For many of us, these decisions aren’t ours alone. You have a spouse or partner who makes this a joint effort. There’s so much to consider when you’re on the edge of a significant investment move. Let these questions help steer the conversation so you can make informed, wise decisions for your family’s financial future.
First things first, figure out your financial goals. What are your priorities? Do they differ from those of your partner? Sort out what matters most to you and your family. From there, you can better investigate investment opportunities and see how they work towards short- and long-term targets.
Your risk tolerance plays a critical role in evaluating investment opportunities. Keep in mind, though, that individuals all have different risk tolerance. What your spouse thinks is “risky” may differ from your point of view. Come together, discuss risk, and find common ground.
Things like age, retirement targets, existing investments and accounts, and financial needs impact what makes a good investment and what doesn’t. Consider an investment’s potential for growth and scaling. Is your tentative timeline realistic?
Diversification is vital to any successful investment portfolio. When you’re about to dive headfirst into a new opportunity, you must understand how it fits together in your overall portfolio. What purpose does it serve? What gaps does it help fill? How does it impact risk exposure? What immediate and long-term benefits are there to diversification?
This question should be obvious. But have you truly covered all your bases? Are there any lingering questions or uncertainties? Talk it over with your partner. While you can’t expect to know everything, you must put your fears to rest before you go all in.
You can’t expect to make a well-rounded decision without consulting the experts. Sometimes, we need that objective viewpoint that isn’t muddied by emotions or personal attachment. Consider financial and investment advisors, tax experts, and lawyers. They may help you see things you hadn’t considered!
Every investment demands an exit strategy. It’s not anticipating failure; it’s playing smart. Are there penalties in play for pulling out too soon? How liquid are these assets? Are there alternatives outside of typical exit strategies?
You don’t need to have everything figured out, but you need to know what options are on the table with a basic understanding of the procedure, benefits, and drawbacks.

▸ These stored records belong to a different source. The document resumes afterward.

(* ===== verification/RegistryKeys.v ===== *)
(** * RegistryKeys: handles to keys, opened and closed

    A key object owns the key it was made for: closing its last handle closes that key,
    once.  A second object made for the same key closes it again. *)

From S2P Require Import Prelude Strings StringsOps Objects Names ObjectsInv ObjectsSpec HandleSpec.
From S2P Require Import Memory Registry RegistryQuery RegistryZw RegistrySpec.

Section keys.
Context `{Environment} `{Locale}.

(** ** The object *)

Definition key_object (n k : Z) : OBJECT := mkObject KeyType true n 0 (Key k).

(** An address that [calloc] gives, with no name for it. *)
Record good_address (s : kernel) (p : Z) : Prop := {
  ga_range : 0 < p < 2 ^ 64;
  ga_even : Z.even p = true;
  ga_names : forall e, e ∈ DdkNameList s -> Object e <> p;
  ga_nodup : NoDup (addr <$> DdkNameList s);
  ga_irql : CurrentIrql s = PASSIVE_LEVEL
}.

Lemma key_valid s p n k : 0 < p -> objects s !! p = Some (key_object n k) -> isValidObject s p = true.
Proof.
  intros Hp E. unfold isValidObject, type_at. rewrite E. destruct (Z.eqb_spec p 0); [lia | done].
Qed.

Lemma key_from_handle s p n k : good_address s p -> objects s !! p = Some (key_object n k) -> 0 < n ->
  FromHandle (ToHandle p) s = Ok (p, s).
Proof.
  intros [Hp He _ _ _] E Hn. unfold FromHandle, ToHandle. destruct (clear_low_bit p Hp He) as [_ ->].
  rewrite (kbind _ _ s true s); [done |]. unfold isHandleObject. rewrite (key_valid s p n k) by (done || lia).
  rewrite (kbind _ _ s (key_object n k) s) by (by apply object_at_run). cbn [refcount key_object type].
  by replace (n >? 0) with true by (symmetry; apply Z.gtb_lt; lia).
Qed.

Lemma key_from_pointer s p n k : good_address s p -> objects s !! p = Some (key_object n k) -> 0 < n ->
  FromPointer p s = Ok (p, s).
Proof.
  intros [Hp _ _ _ _] E Hn. unfold FromPointer. rewrite (key_valid s p n k) by (done || lia). rewrite andb_false_r.
  destruct (Z.eqb_spec p 0); [lia |]. rewrite (key_valid s p n k) by (done || lia). cbn [negb orb].
  rewrite (kbind _ _ s (key_object n k) s) by (by apply object_at_run). cbn [refcount key_object].
  replace (n <=? 0) with false by (symmetry; apply Z.leb_gt; lia). by rewrite Z.eqb_refl.
Qed.

(** What freeing the object of key [k] does to the world, last first. *)
Definition freed_events (p k : Z) : list event :=
  Freed p :: (if negb (k =? 0) && negb (k =? hive) then [Objects.RegCloseKey k] else []).

Definition without (s : kernel) (p k : Z) : kernel :=
  mkKernel (delete p (objects s)) (DdkNameList s) (CurrentIrql s) (freed_events p k ++ events s).

Lemma free_key s p k : good_address s p -> objects s !! p = Some (key_object 0 k) ->
  DdkFreeObject free_depth p s = Ok (tt, without s p k).
Proof.
  intros [_ _ Nm Nd _] E. unfold free_depth. cbn [DdkFreeObject].
  rewrite (kbind _ _ s (key_object 0 k) s) by (by apply object_at_run). cbn [type key_object].
  set (s1 := if negb (k =? 0) && negb (k =? hive) then log (Objects.RegCloseKey k) s else s).
  assert (objects s1 = objects s /\ DdkNameList s1 = DdkNameList s /\ CurrentIrql s1 = CurrentIrql s) as (Eo & En & Ei)
    by (unfold s1; by destruct (negb (k =? 0) && negb (k =? hive))).
  set (s2 := put_at s1 p (key_object 0 0)).
  change (KeyType =? IoFileType) with false. change (KeyType =? IoDriverType) with false.
  change (KeyType =? IoDeviceType) with false. change (KeyType =? KeyType) with true. cbn iota.
  rewrite (kbind _ _ s tt s2).
  2: { unfold DdkFreeKeyObject. rewrite (kbind _ _ s (key_object 0 k) s) by (by apply object_at_run). cbn [contents key_object].
       rewrite (kbind _ _ s tt s1) by (unfold s1; by destruct (negb (k =? 0) && negb (k =? hive))). done. }
  assert (objects s2 !! p = Some (key_object 0 0)) as E2 by (unfold s2; simpl; apply lookup_insert_eq).
  rewrite (kbind _ _ s2 tt s2).
  2: { unfold close_handle. by rewrite (kbind _ _ s2 (key_object 0 0) s2) by (by apply object_at_run). }
  rewrite (kbind _ _ s2 tt s2).
  2: { unfold remove_object_name, remove_names. rewrite (kbind _ _ s2 (length (DdkNameList s2)) s2) by done.
       apply (remove_loop_none _ _ (DdkNameList s2) s2 []); try done; unfold s2; simpl; rewrite En; done. }
  rewrite (kbind _ _ s2 (key_object 0 0) s2) by (by apply object_at_run). cbn [alloc key_object].
  unfold modify. do 2 f_equal. unfold log, set_objects, without, freed_events, s2. simpl. rewrite Eo, En, Ei.
  rewrite delete_insert_eq. f_equal. f_equal. unfold s1. by destruct (negb (k =? 0) && negb (k =? hive)).
Qed.

Lemma close_key_object s p k : good_address s p -> objects s !! p = Some (key_object 1 k) ->
  ZwClose (ToHandle p) s = Ok (STATUS_SUCCESS, without s p k).
Proof.
  intros G E. pose proof G as [Hp _ _ _ Irql]. unfold ZwClose. rewrite (kbind _ _ _ _ _ (key_from_handle s p 1 k G E ltac:(lia))).
  destruct (Z.eqb_spec p 0); [lia |].
  rewrite (kbind _ _ s tt s) by (unfold at_passive, assert_irql; by rewrite (kbind _ _ s _ s (irql_run s _ Irql))).
  rewrite (kbind _ _ s 0 (without s p k)); [done |].
  unfold ObfDereferenceObject, ObfDereferenceObjectWithTag.
  rewrite (kbind _ _ _ _ _ (key_from_pointer s p 1 k G E ltac:(lia))).
  rewrite (kbind _ _ s tt s) by (unfold at_dispatch, assert_irql; by rewrite (kbind _ _ s _ s (irql_run s _ Irql))).
  set (s1 := put_at s p (key_object 0 k)).
  rewrite (kbind _ _ s 0 s1).
  2: { unfold InterlockedDecrement. by rewrite (kbind _ _ s (key_object 1 k) s) by (by apply object_at_run). }
  cbn [Z.eqb negb]. rewrite (kbind _ _ s1 tt (without s p k)); [done |].
  rewrite (free_key s1 p k); [| split; apply G | unfold s1; simpl; apply lookup_insert_eq].
  unfold without, s1. simpl. by rewrite delete_insert_eq.
Qed.

End keys.

Section handles.
Context `{Environment} `{Locale} `{WINREG} `{!WINREG_Laws} `{QUERY_ROUTINES}.

(** ** The handle *)

(** The state has a key object at [p], with one handle. *)
Definition has_key_object (s : rstate) (p k : Z) : Prop :=
  good_address (kern s) p /\ objects (kern s) !! p = Some (key_object 1 k).

Lemma handle_key_run s p k : has_key_object s p k -> handle_key (ToHandle p) s = Ok (k, s).
Proof.
  intros [G E]. unfold handle_key.
  rewrite (bind_run _ _ _ _ _ (on_kernel_same _ s p (key_from_handle _ p 1 k G E ltac:(lia)))).
  destruct G as [Hp _ _ _ _]. destruct (Z.eqb_spec p 0); [lia |]. unfold key_of.
  by rewrite (bind_run _ _ _ _ _ (on_kernel_same _ s (key_object 1 k) (object_at_run _ _ _ E))).
Qed.

(** The kernel with the new object. *)
Definition with_key (s : kernel) (p k : Z) : kernel := put_at s p (key_object 1 k).

Lemma good_put s p o : good_address s p -> good_address (put_at s p o) p.
Proof. by intros []. Qed.

(** [DdkGetRegistryObject] from the object on. *)
Definition make_object (p key disposition : Z) : R (Z * Z * Z) :=
  o ← on_kernel (object_at p);
  _ ← on_kernel (put_object p (mkObject (type o) (alloc o) (refcount o) (h o) (Key key)));
  mret (STATUS_SUCCESS, p, disposition).

Lemma make_object_run (none : R (Z * Z * Z)) s p key disposition :
  (pKey ← on_kernel (DdkAllocObject (Some p) KeyType (Key 0) true);
   match pKey with None => none | Some p => make_object p key disposition end) s =
    Ok ((STATUS_SUCCESS, p, disposition), set_kern (with_key (kern s) p key) s).
Proof.
  rewrite (bind_run _ _ s (Some p) (set_kern (with_key (kern s) p 0) s)) by (by apply on_kernel_quiet).
  set (s1 := set_kern (with_key (kern s) p 0) s). unfold make_object.
  rewrite (bind_run _ _ s1 (key_object 1 0) s1).
  2: { apply on_kernel_same, object_at_run. unfold s1. simpl. apply lookup_insert_eq. }
  rewrite (bind_run _ _ s1 tt (set_kern (with_key (kern s) p key) s)); [done |].
  rewrite (on_kernel_quiet _ s1 tt (put_at (kern s1) p (key_object 1 key))) by done.
  unfold s1, with_key, put_at. simpl. rewrite insert_insert_eq. done.
Qed.

(** Closing the last handle of a key object closes its key, if that is open. *)
Lemma close_handle_key s p k : has_key_object s p k -> k <> 0 -> k <> hive ->
  close_key_handle (ToHandle p) s =
    match close_key k (set_kern (without (kern s) p k) s) with
    | Ok (_, s') => Ok (STATUS_SUCCESS, s')
    | Err f => Err f
    end.
Proof.
  intros [G E] Nz Nh. unfold close_key_handle, on_kernel. rewrite (close_key_object _ _ _ G E).
  unfold without at 1 2. cbn [events]. unfold freed_events. apply Z.eqb_neq in Nz as ->. apply Z.eqb_neq in Nh as ->. cbn [negb andb app length].
  replace (S (S (length (events (kern s)))) - length (events (kern s)))%nat with 2%nat by (clear; lia).
  change (rev (take 2 (Freed p :: Objects.RegCloseKey k :: events (kern s)))) with [Objects.RegCloseKey k; Freed p].
  cbn [close_logged]. unfold mbind, M_bind. by destruct (close_key k _) as [[[] s'] |].
Qed.

(** What a key is opened from: the hive, or the key of the handle given. *)
Definition root_key (a : OBJECT_ATTRIBUTES) : R Z := if RootDirectory a =? 0 then mret hive else handle_key (RootDirectory a).

(** The attributes name the path [path] below [base]. *)
Record names_path (malloc : Z -> option (list Z)) (s : rstate) (a : OBJECT_ATTRIBUTES) (base : Z) (path : wstring) : Prop := {
  np_root : root_key a s = Ok (base, s);
  np_base : base <> 0 /\ is_open s base;
  np_name : exists u m, ObjectName a = Some u /\ Buffer u <> None /\
    DdkUnicodeToString malloc (Some u) backslash = Ok (Some m) /\ wcs m = Ok path
}.

Lemma bufs_win s w : set_bufs (fun n => n - 1) (set_win w (set_bufs (fun n => n + 1) s)) = set_win w s.
Proof. destruct s. unfold set_bufs, set_win. simpl. f_equal. lia. Qed.

(** The part of [DdkGetRegistryObject] before the object, with the key it finds. *)
Lemma get_object_run malloc s a base path p k w : names_path malloc s a base path ->
  (if is_empty path then mret (ERROR_SUCCESS, base, 0) else open_object_key false base path) (set_bufs (fun n => n + 1) s) =
    Ok ((ERROR_SUCCESS, k, 0), set_win w (set_bufs (fun n => n + 1) s)) ->
  ZwOpenKey malloc (Some p) true (Some a) s =
    Ok ((STATUS_SUCCESS, Some (ToHandle p)), set_kern (with_key (kern s) p k) (set_win w s)).
Proof.
  intros [Er [N0 O] (u & m & Eu & Nb & Em & Ep)] Eo. unfold ZwOpenKey, ZwOpenKeyEx. cbn [negb].
  rewrite (bind_run _ _ s (STATUS_SUCCESS, p, 0) (set_kern (with_key (kern s) p k) (set_win w s))); [done |].
  unfold DdkGetRegistryObject. rewrite Eu. rewrite bool_decide_false by done. unfold root_key in Er.
  rewrite (bind_run _ _ _ _ _ Er). apply Z.eqb_neq in N0. rewrite N0, andb_false_r.
  set (s1 := set_bufs (fun n => n + 1) s) in *.
  rewrite (bind_run _ _ s (Some path) s1).
  2: { unfold to_string. rewrite (bind_run _ _ _ _ _ (lift_run _ _ s Em)). rewrite (bind_run _ _ s tt s1) by done.
       by rewrite (bind_run _ _ _ _ _ (lift_run _ _ s1 Ep)). }
  cbn [default]. cbv zeta. rewrite (bind_run _ _ _ _ _ Eo).
  rewrite (bind_run _ _ _ tt (set_win w s)) by (unfold free_buf, modify, s1; by rewrite bufs_win).
  rewrite Z.eqb_refl. cbn [negb].
  exact (make_object_run (_ ← (if negb (k =? base) then close_key k else mret tt); mret (STATUS_INSUFFICIENT_RESOURCES, 0, 0))
    (set_win w s) p k 0).
Qed.

(** A key handle: opening a path gives a handle to a new object that holds the key
    at that path, by a handle of its own; closing it closes exactly that key and frees
    the object, and everything is as before - whatever other keys are open. *)
Theorem key_handle_roundtrip malloc s a base path p n
  (Np : names_path malloc s a base path) (Ne : path <> []) (R : ready s)
  (Cn : child (tree_in s) (node_in s base) path = inr n)
  (G : good_address (kern s) p) (Fr : objects (kern s) !! p = None) :
  exists k s1 s2, ZwOpenKey malloc (Some p) true (Some a) s = Ok ((STATUS_SUCCESS, Some (ToHandle p)), s1) /\
    handle_key (ToHandle p) s1 = Ok (k, s1) /\ node_in s1 k = n /\
    k ∉ open_keys (win s) /\ open_keys (win s1) = {[k]} ∪ open_keys (win s) /\
    close_key_handle (ToHandle p) s1 = Ok (STATUS_SUCCESS, s2) /\
    restored (win s) (win s2) /\ objects (kern s2) = objects (kern s) /\ bufs s2 = bufs s /\ memory s2 = memory s.
Proof.
  pose proof (np_base _ _ _ _ _ Np) as [N0 O]. set (sb := set_bufs (fun n => n + 1) s).
  destruct (open_key_run sb false base path O) as (rc & k & w & E & Hh & Sn & Et & C).
  change (tree_in sb) with (tree_in s) in C. change (node_in sb base) with (node_in s base) in C. rewrite Cn in C.
  destruct C as [-> En]. assert (is_empty path = false) as Ee by (by destruct path).
  unfold handles_after in Hh. rewrite decide_True, Ee in Hh by done. destruct Hh as (Nk & Nz & Ek). cbn [win sb set_bufs] in *.
  destruct R as [Oh Nh]. assert (k <> hive) as Nkh by (intros ->; by apply Nk).
  assert (ZwOpenKey malloc (Some p) true (Some a) s =
    Ok ((STATUS_SUCCESS, Some (ToHandle p)), set_kern (with_key (kern s) p k) (set_win w s))) as E1.
  { apply (get_object_run malloc s a base path p k w Np). rewrite Ee. unfold open_object_key. by rewrite (bind_run _ _ _ _ _ E). }
  set (s1 := set_kern (with_key (kern s) p k) (set_win w s)) in *.
  assert (has_key_object s1 p k) as Ko by (split; [by apply good_put | unfold s1; simpl; apply lookup_insert_eq]).
  pose proof (close_handle_key s1 p k Ko Nz Nkh) as Ec.
  destruct (close_key_run (set_kern (without (kern s1) p k) s1) k) as (w2 & E2 & Eo2 & Sn2 & Et2).
  { unfold is_open, s1. simpl. rewrite Ek. by apply elem_of_union_l, elem_of_singleton. }
  rewrite E2 in Ec. unfold s1 in Eo2, Sn2. cbn [win set_kern set_win] in Eo2, Sn2. rewrite Ek in Eo2.
  eexists k, s1, _. split; [exact E1 |]. split; [by apply handle_key_run |]. split; [exact En |]. split; [exact Nk |].
  split; [exact Ek |]. split; [exact Ec |]. split; [split; [by apply (back_key' _ _ k Nk) |] |].
  - apply (same_nodes_trans _ w); [rewrite Ek; apply union_subseteq_r | done | done].
  - split; [| done]. unfold s1. simpl. rewrite delete_insert_eq. by apply delete_id.
Qed.

(** Opening the empty path below a key handle makes a second object that owns the
    same key: closing one handle closes the key, and closing the other closes a key
    that is not open. *)
Theorem key_closed_twice malloc s a p k q
  (Kp : has_key_object s p k) (Nk : k <> 0 /\ k <> hive) (Np : names_path malloc s a k [])
  (G : good_address (kern s) q) (Nq : q <> p) (O : is_open s k) :
  exists s1 s2, ZwOpenKey malloc (Some q) true (Some a) s = Ok ((STATUS_SUCCESS, Some (ToHandle q)), s1) /\
    close_key_handle (ToHandle p) s1 = Ok (STATUS_SUCCESS, s2) /\ ~ is_open s2 k /\
    close_key_handle (ToHandle q) s2 = Err (BadAccess k).
Proof.
  destruct Nk as [Nz Nh]. destruct Kp as [Gp Ep].
  pose proof (get_object_run malloc s a k [] q k (win s) Np eq_refl) as E1.
  set (s1 := set_kern (with_key (kern s) q k) (set_win (win s) s)) in *.
  assert (has_key_object s1 p k) as K1.
  { split; [by destruct Gp |]. unfold s1. simpl. by rewrite lookup_insert_ne. }
  destruct (close_key_run (set_kern (without (kern s1) p k) s1) k O) as (w & E2 & Eo & _ & _).
  pose proof (close_handle_key s1 p k K1 Nz Nh) as Ec. rewrite E2 in Ec.
  set (s2 := set_win w (set_kern (without (kern s1) p k) s1)) in *.
  assert (~ is_open s2 k) as N2 by (unfold is_open, s2; simpl; rewrite Eo; set_solver).
  exists s1, s2. split; [exact E1 |]. split; [exact Ec |]. split; [exact N2 |].
  rewrite (close_handle_key s2 q k); [| | done | done].
  - unfold close_key, key_open. cbn [gets]. unfold mbind, M_bind, gets. simpl. by rewrite decide_False.
  - split; [by destruct G |]. unfold s2, s1. simpl. rewrite lookup_delete_ne by done. apply lookup_insert_eq.
Qed.

End handles.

Life can be unpredictable. You could experience job loss, an accident, or other costly life event. These things can impact your ability to invest as well as the timelines for your financial goals. If you need to pull money, where will you pull it from? How will you adjust your portfolio? How will your budget change?
This isn’t necessarily a question of exit strategy – it’s more about planning to be financially agile in a crisis!
Legal implications are often greater than we anticipate. Consider who should be on deeds, how to incorporate new assets into estate planning, tax implications, and business entities. Will you form an LLC? Invest through an IRA? What are your plans for passing assets on?
If you’re genuinely thinking about the long-term, you must consider what happens to your investments after you’re gone.
While there are more questions worth asking, these should help you begin discussing your options.